*** Input for this task

(* ===== verification/SessionClock.v ===== *)
(** * Per-session clock offsets (packages/services/graph_builder/scene_clock.py)

    [SessionClock] estimates, per mapping session, the offset between a robot's stamps and the
    receipt times as the least delay seen. Times are integer milliseconds as in the source
    ([int(...)] of every input); the session table is the insertion-ordered dictionary of PyDict,
    least recently observed first.

    What is shown: the table stays within its bound and holds no session older than the time to
    live; the estimate is the exact minimum of the delays observed since the session entered the
    table; and a trusted corrected stamp is [stamp + offset], never after its receipt (the clamp of
    the source never has to act). *)

From S2P Require Import Prelude PyDict.

Open Scope Z_scope.

(** [_State] *)
Record ClockState := mkClockState {
  min_delay : option Z;
  n_obs : nat;
  last_pair : option (Z * Z);   (** last (stamp, receipt), to skip repeats *)
  last_receipt : Z;
}.

Definition new_clock_state : ClockState := mkClockState None 0 None 0.

Record SessionClock := mkClock {
  min_obs : nat;
  suspect_ms : Z;
  max_sessions : nat;
  ttl_ms : Z;
  sessions : list (string * ClockState);
  newest : Z;
}.

(** [__init__]: the bounds are at least 1. *)
Definition new_clock (min_obs : nat) (suspect_ms : Z) (max_sessions : nat) (ttl_ms : Z)
    : SessionClock :=
  mkClock (Nat.max 1 min_obs) suspect_ms (Nat.max 1 max_sessions) ttl_ms [] 0.

Definition set_sessions (c : SessionClock) (t : list (string * ClockState)) : SessionClock :=
  mkClock (min_obs c) (suspect_ms c) (max_sessions c) (ttl_ms c) t (newest c).

(** [_evict] *)
Definition evict_sessions (c : SessionClock) : SessionClock :=
  let t := evict (max_sessions c) (sessions c) in
  set_sessions c
    (if bool_decide (0 < ttl_ms c)
     then filter (fun p => ~ last_receipt p.2 < newest c - ttl_ms c) t
     else t).

(** The update of the session's own state in [observe]. *)
Definition observe_state (s : ClockState) (stamp receipt : Z) : ClockState :=
  let s1 :=
    if bool_decide (last_pair s = Some (stamp, receipt)) then s
    else
      let delay := receipt - stamp in
      mkClockState
        (match min_delay s with
         | None => Some delay
         | Some m => if bool_decide (delay < m) then Some delay else Some m
         end)
        (S (n_obs s)) (Some (stamp, receipt)) (last_receipt s) in
  mkClockState (min_delay s1) (n_obs s1) (last_pair s1) (Z.max (last_receipt s1) receipt).

(** [observe] *)
Definition observe (c : SessionClock) (session : string) (stamp receipt : Z) : SessionClock :=
  let state := default new_clock_state (dget (sessions c) session) in
  let t := match dget (sessions c) session with
           | None => dset (sessions c) session (observe_state state stamp receipt)
           | Some _ => dset (dmove_to_end (sessions c) session) session
                         (observe_state state stamp receipt)
           end in
  evict_sessions
    (mkClock (min_obs c) (suspect_ms c) (max_sessions c) (ttl_ms c) t (Z.max (newest c) receipt)).

(** [offset_ms] *)
Definition offset_ms (c : SessionClock) (session : string) : option Z :=
  s ← dget (sessions c) session;
  if bool_decide (n_obs s < min_obs c)%nat then None else min_delay s.

(** [suspect] *)
Definition suspect (c : SessionClock) (session : string) : bool :=
  match offset_ms c session with
  | Some o => bool_decide (suspect_ms c < Z.abs o)
  | None => false
  end.

(** [correct] *)
Definition correct (c : SessionClock) (session : string) (stamp receipt : Z)
    : SessionClock * (Z * bool) :=
  let c1 := observe c session stamp receipt in
  (c1, match offset_ms c1 session with
       | None => (receipt, false)
       | Some o => (Z.min (stamp + o) receipt, true)
       end).

(** [offsets] *)
Definition offsets (c : SessionClock) : list (string * Z) :=
  omap (fun p => if bool_decide (min_obs c <= n_obs p.2)%nat
                 then (fun m => (p.1, m)) <$> min_delay p.2 else None) (sessions c).

Definition clock_event : Type := string * Z * Z.
Definition clock_step (c : SessionClock) (e : clock_event) : SessionClock :=
  let '(session, stamp, receipt) := e in observe c session stamp receipt.

(** A history variable beside the clock: per session, the observations since it last entered the
    table (a session that was evicted starts again). *)
Definition clock_history : Type := string -> list (Z * Z).
Definition history_step (ch : SessionClock * clock_history) (e : clock_event)
    : SessionClock * clock_history :=
  let '(session, stamp, receipt) := e in
  (observe ch.1 session stamp receipt,
   fun x => if bool_decide (x = session)
            then (if dmem (sessions ch.1) x then ch.2 x else []) ++ [(stamp, receipt)]
            else ch.2 x).

Definition delay_of (p : Z * Z) : Z := p.2 - p.1.
Definition is_min_of (m : Z) (l : list (Z * Z)) : Prop :=
  (exists p, p ∈ l /\ m = delay_of p) /\ Forall (fun p => m <= delay_of p) l.

(** ** Lemmas *)

Definition clock_inv (c : SessionClock) : Prop :=
  dict_wf (sessions c) /\
  (length (sessions c) <= max_sessions c)%nat /\
  (0 < ttl_ms c -> Forall (fun p => newest c - ttl_ms c <= last_receipt p.2) (sessions c)).

Lemma evict_sessions_inv c : dict_wf (sessions c) -> clock_inv (evict_sessions c).
Proof.
  intros Hw. unfold clock_inv, evict_sessions; simpl. case_bool_decide as Ht; simpl.
  - split_and!.
    + auto with fleet.
    + etrans; [apply length_filter|apply evict_length].
    + intros _. rewrite Forall_forall. intros p [Hp _]%list_elem_of_filter. lia.
  - split_and!; [auto with fleet|apply evict_length|lia].
Qed.

Lemma observe_inv c session stamp receipt :
  dict_wf (sessions c) -> clock_inv (observe c session stamp receipt).
Proof.
  intros Hw. unfold observe. apply evict_sessions_inv; simpl. case_match; auto with fleet.
Qed.

Lemma dget_evict_sessions c session s :
  dict_wf (sessions c) -> dget (sessions (evict_sessions c)) session = Some s ->
  dget (sessions c) session = Some s.
Proof.
  intros Hw Hs%dget_Some_elem. apply dget_elem; [done|].
  destruct (evict_suffix (max_sessions c) (sessions c)) as [pre Epre].
  rewrite Epre. apply elem_of_app; right.
  unfold evict_sessions, set_sessions in Hs; simpl in Hs.
  case_bool_decide; [by apply list_elem_of_filter in Hs as [_ ?]|done].
Qed.

(** The state of a session after [observe]: the updated one for the observed session, the same
    for the others, unless evicted. *)
Lemma dget_observe c session stamp receipt x s :
  dict_wf (sessions c) -> dget (sessions (observe c session stamp receipt)) x = Some s ->
  if bool_decide (x = session)
  then s = observe_state (default new_clock_state (dget (sessions c) session)) stamp receipt
  else dget (sessions c) x = Some s.
Proof.
  intros Hw Hs. apply dget_evict_sessions in Hs; simpl in *; [|destruct (dget (sessions c) session); auto with fleet].
  destruct (decide (x = session)) as [->|Hx].
  - rewrite bool_decide_true by done. destruct (dget (sessions c) session);
      rewrite dget_dset_eq in Hs; by simplify_eq.
  - rewrite bool_decide_false by done. destruct (dget (sessions c) session);
      rewrite dget_dset_ne in Hs by done; [by rewrite dget_move_to_end in Hs|done].
Qed.

Lemma observe_state_min s stamp receipt l :
  (match min_delay s with
   | None => l = [] /\ last_pair s = None
   | Some m => is_min_of m l /\ forall p, last_pair s = Some p -> p ∈ l
   end) ->
  exists m, min_delay (observe_state s stamp receipt) = Some m /\ is_min_of m (l ++ [(stamp, receipt)]) /\
    forall p, last_pair (observe_state s stamp receipt) = Some p -> p ∈ l ++ [(stamp, receipt)].
Proof.
  assert (Hlast : (stamp, receipt) ∈ l ++ [(stamp, receipt)]).
  { apply elem_of_app; right; by apply list_elem_of_singleton. }
  unfold observe_state, is_min_of; simpl. intros Hs.
  case_bool_decide as Hp; simpl.
  - destruct (min_delay s) as [m|]; [|naive_solver]. destruct Hs as [[Hin Hall] Hl].
    exists m. split; [done|]. split; [split|].
    + destruct Hin as (p & Hp1 & ->). exists p. split; [|done]. apply elem_of_app; auto.
    + rewrite Forall_app, Forall_singleton. split; [done|].
      rewrite Forall_forall in Hall. by apply Hall, Hl.
    + intros p ?. apply elem_of_app; auto.
  - exists (match min_delay s with
       | Some m => if bool_decide (receipt - stamp < m) then receipt - stamp else m
       | None => receipt - stamp end).
    split; [by repeat case_match|]. split; [|by intros p [= <-]].
    rewrite Forall_app, Forall_singleton.
    destruct (min_delay s) as [m|]; [|destruct Hs as [-> _]; simpl in *; split_and!; eauto; done].
    destruct Hs as [[(p & Hin & ->) Hall] _]. case_bool_decide; unfold delay_of in *; simpl in *.
    + split_and!; [by exists (stamp, receipt)| |lia].
      eapply Forall_impl; [exact Hall|]. simpl. intros; lia.
    + split_and!; [|done|lia]. exists p. split; [apply elem_of_app; auto|done].
Qed.

(** The clock and its history agree. *)
Definition history_inv (ch : SessionClock * clock_history) : Prop :=
  clock_inv ch.1 /\
  forall x s, dget (sessions ch.1) x = Some s ->
    exists m, min_delay s = Some m /\ is_min_of m (ch.2 x) /\
      forall p, last_pair s = Some p -> p ∈ ch.2 x.

Lemma history_step_inv ch e : history_inv ch -> history_inv (history_step ch e).
Proof.
  destruct ch as [c h], e as [[session stamp] receipt]. intros [(Hw & _) Hh]; simpl in *.
  split; [by apply observe_inv|]. simpl. intros x s Hs.
  apply dget_observe in Hs; [|done]. case_bool_decide as Hx; [subst|by apply Hh].
  apply observe_state_min. unfold dmem. destruct (dget (sessions c) session) as [s|] eqn:E; simpl.
  - destruct (Hh _ _ E) as (m & -> & ? & ?). auto.
  - done.
Qed.

Lemma new_clock_inv a b c d : clock_inv (new_clock a b c d).
Proof. split_and!; simpl; auto with fleet; lia. Qed.

Lemma clock_step_inv c e : clock_inv c -> clock_inv (clock_step c e).
Proof. destruct e as [[session stamp] receipt]. intros [? _]. by apply observe_inv. Qed.

Lemma history_reachable_inv a b c d h0 ch :
  reachable history_step (new_clock a b c d, h0) ch -> history_inv ch.
Proof.
  apply reachable_inv; [split; [apply new_clock_inv|done]|].
  intros; by apply history_step_inv.
Qed.

Lemma offset_is_least_delay_aux a b m ttl h0 ch session :
  reachable history_step (new_clock a b m ttl, h0) ch ->
  match offset_ms ch.1 session with
  | Some o => is_min_of o (ch.2 session)
  | None => forall s, dget (sessions ch.1) session = Some s -> (n_obs s < min_obs ch.1)%nat
  end.
Proof.
  destruct ch as [c h]. intros [_ Hh]%history_reachable_inv. simpl in *. unfold offset_ms.
  destruct (dget (sessions c) session) as [s|] eqn:E; simpl; [|done].
  destruct (Hh _ _ E) as (mn & Hm & Hmin & _). case_bool_decide; [naive_solver|]. by rewrite Hm.
Qed.

(** ** Properties *)

(** The session table is bounded. In every state reached by observations the table has
    distinct sessions, at most [max_sessions] of them, and with a positive time to live none whose
    last receipt is older than that. *)
Theorem session_clock_bounded (a : nat) (b : Z) (m : nat) (ttl : Z) (c : SessionClock) :
  reachable clock_step (new_clock a b m ttl) c -> clock_inv c.
Proof. apply reachable_inv; [apply new_clock_inv|intros; by apply clock_step_inv]. Qed.

Lemma session_clock_bounded_witness :
  clock_inv (foldl clock_step (new_clock 3 300000 2 1000)
    [("a", 0, 10); ("b", 5, 20); ("c", 0, 30); ("a", 40, 2000)]%string).
Proof. apply (session_clock_bounded 3 300000 2 1000), reachable_foldl. Defined.

(** The offset is the least delay. Once [min_obs] observations are in, the offset of a session
    is exactly the minimum of [receipt - stamp] over the observations made since the session
    entered the table; before that there is none. *)
Theorem offset_is_least_delay (a : nat) (b : Z) (m : nat) (ttl : Z) (h0 : clock_history)
    (ch : SessionClock * clock_history) (session : string) :
  reachable history_step (new_clock a b m ttl, h0) ch ->
  match offset_ms ch.1 session with
  | Some o => is_min_of o (ch.2 session)
  | None => forall s, dget (sessions ch.1) session = Some s -> (n_obs s < min_obs ch.1)%nat
  end.
Proof. apply offset_is_least_delay_aux. Qed.

Lemma offset_is_least_delay_witness :
  is_min_of (-5) [(0, 10); (7, 2); (0, 3)].
Proof.
  exact (offset_is_least_delay 3 300000 8 1000 (fun _ => []) _ "a"
    (reachable_foldl history_step _ [("a", 0, 10); ("a", 7, 2); ("a", 0, 3)]%string)).
Defined.

(** A corrected stamp is never in the receipt's future. For a clock in a reachable state,
    [correct] returns the receipt itself while the offset is not trusted, and otherwise exactly
    [stamp + offset] with the offset after this observation, which is at most the receipt. *)
Theorem correct_stamp (a : nat) (b : Z) (m : nat) (ttl : Z) (c : SessionClock) (session : string)
    (stamp receipt : Z) :
  reachable clock_step (new_clock a b m ttl) c ->
  let '(c1, (v, trusted)) := correct c session stamp receipt in
  v <= receipt /\
  match offset_ms c1 session with
  | Some o => trusted = true /\ v = stamp + o
  | None => trusted = false /\ v = receipt
  end.
Proof.
  intros Hc. assert (exists h, reachable history_step (new_clock a b m ttl, fun _ => []) (c, h)) as [h Hr].
  { clear -Hc. induction Hc as [|c [[s st] rc] _ [h IH]]; [eexists; constructor|].
    eexists. exact (reach_step _ _ _ (s, st, rc) IH). }
  pose proof (reach_step _ _ _ (session, stamp, receipt) Hr) as Hr1.
  pose proof (offset_is_least_delay_aux _ _ _ _ _ _ session Hr1) as Ho.
  unfold correct. destruct (offset_ms _ session) as [o|]; [|split; [lia|done]].
  assert (o <= receipt - stamp).
  { destruct Ho as [_ Hall]. simpl in Hall. rewrite bool_decide_true in Hall by done.
    rewrite Forall_app, Forall_singleton in Hall. apply Hall. }
  rewrite Z.min_l by lia. split; [lia|done].
Qed.

Lemma correct_stamp_witness :
  let '(c1, (v, trusted)) :=
    correct (foldl clock_step (new_clock 2 300000 8 1000) [("a", 100, 90)]%string) "a" 110 130 in
  v <= 130 /\
  match offset_ms c1 "a" with
  | Some o => trusted = true /\ v = 110 + o
  | None => trusted = false /\ v = 130
  end.
Proof. apply (correct_stamp 2 300000 8 1000), reachable_foldl. Defined.
(** [node_failed] *)
Definition node_failed (m : AckManager) (now : Z) (k : key) (reason : string)
    (manifest : option (list Part)) (session : option string) : AckManager * list out_msg :=
  ack (set_entries m (ddel (entries m) k)) now
    (mk_ack k REJECTED (Some reason)
       (if bool_decide (reason ∈ RETRYABLE_REASONS) then RESEND_NODE else RESEND_NONE)
       ∅ (parts_set (default [] manifest)) (Some false) session).

(** [node_abandoned] *)
Definition node_abandoned (m : AckManager) (now : Z) (k : key) (manifest : option (list Part))
    (session : option string) : AckManager * list out_msg :=
  match dget (entries m) k with
  | Some e => match status e with
              | None => node_failed m now k STORE_FAILED manifest session
              | Some _ => (m, [])
              end
  | None => (m, [])
  end.

(** [part_stored] *)
Definition part_stored (m : AckManager) (now : Z) (k : key) (p : Part) : AckManager * list out_msg :=
  match dget (entries m) k with
  | None => (m, [])
  | Some e =>
      let e' := mkEntry (declared e) (session_id e) (status e) ({[p]} ∪ stored e)
                  (ddel (missing e) p) (since e) (timeouts e) in
      let m' := set_entries m (dset (entries m) k e') in
      match status e with Some _ => evaluate m' now k e' | None => (m', []) end
  end.

(** [part_rejected] *)
Definition part_rejected (m : AckManager) (now : Z) (k : key) (p : Part) (reason : string)
    (session : option string) : AckManager * list out_msg :=
  let alone := ack m now (mk_ack k REJECTED (Some reason)
                 (if bool_decide (reason ∈ RETRYABLE_REASONS) then RESEND_PARTS else RESEND_NONE)
                 ∅ {[p]} (Some false) session) in
  match dget (entries m) k with
  | None => alone
  | Some e =>
      if bool_decide (p ∈ stored e) then (m, [])
      else match status e with
           | Some _ =>
               if bool_decide (p ∈ declared e) then
                 let e' := mkEntry (declared e) (session_id e) (status e) (stored e)
                             (dset (missing e) p reason) (since e) (timeouts e) in
                 evaluate (set_entries m (dset (entries m) k e')) now k e'
               else alone
           | None => alone
           end
  end.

******

#### [What you need to do]
Would you copy, unchanged, the stretch of the records above that begins at the line containing "Definition set_sessions (c" and ends at the line containing "then filter (fun", and only that?

#### [Solution to this problem]
Definition set_sessions (c : SessionClock) (t : list (string * ClockState)) : SessionClock :=
  mkClock (min_obs c) (suspect_ms c) (max_sessions c) (ttl_ms c) t (newest c).

(** [_evict] *)
Definition evict_sessions (c : SessionClock) : SessionClock :=
  let t := evict (max_sessions c) (sessions c) in
  set_sessions c
    (if bool_decide (0 < ttl_ms c)
     then filter (fun p => ~ last_receipt p.2 < newest c - ttl_ms c) t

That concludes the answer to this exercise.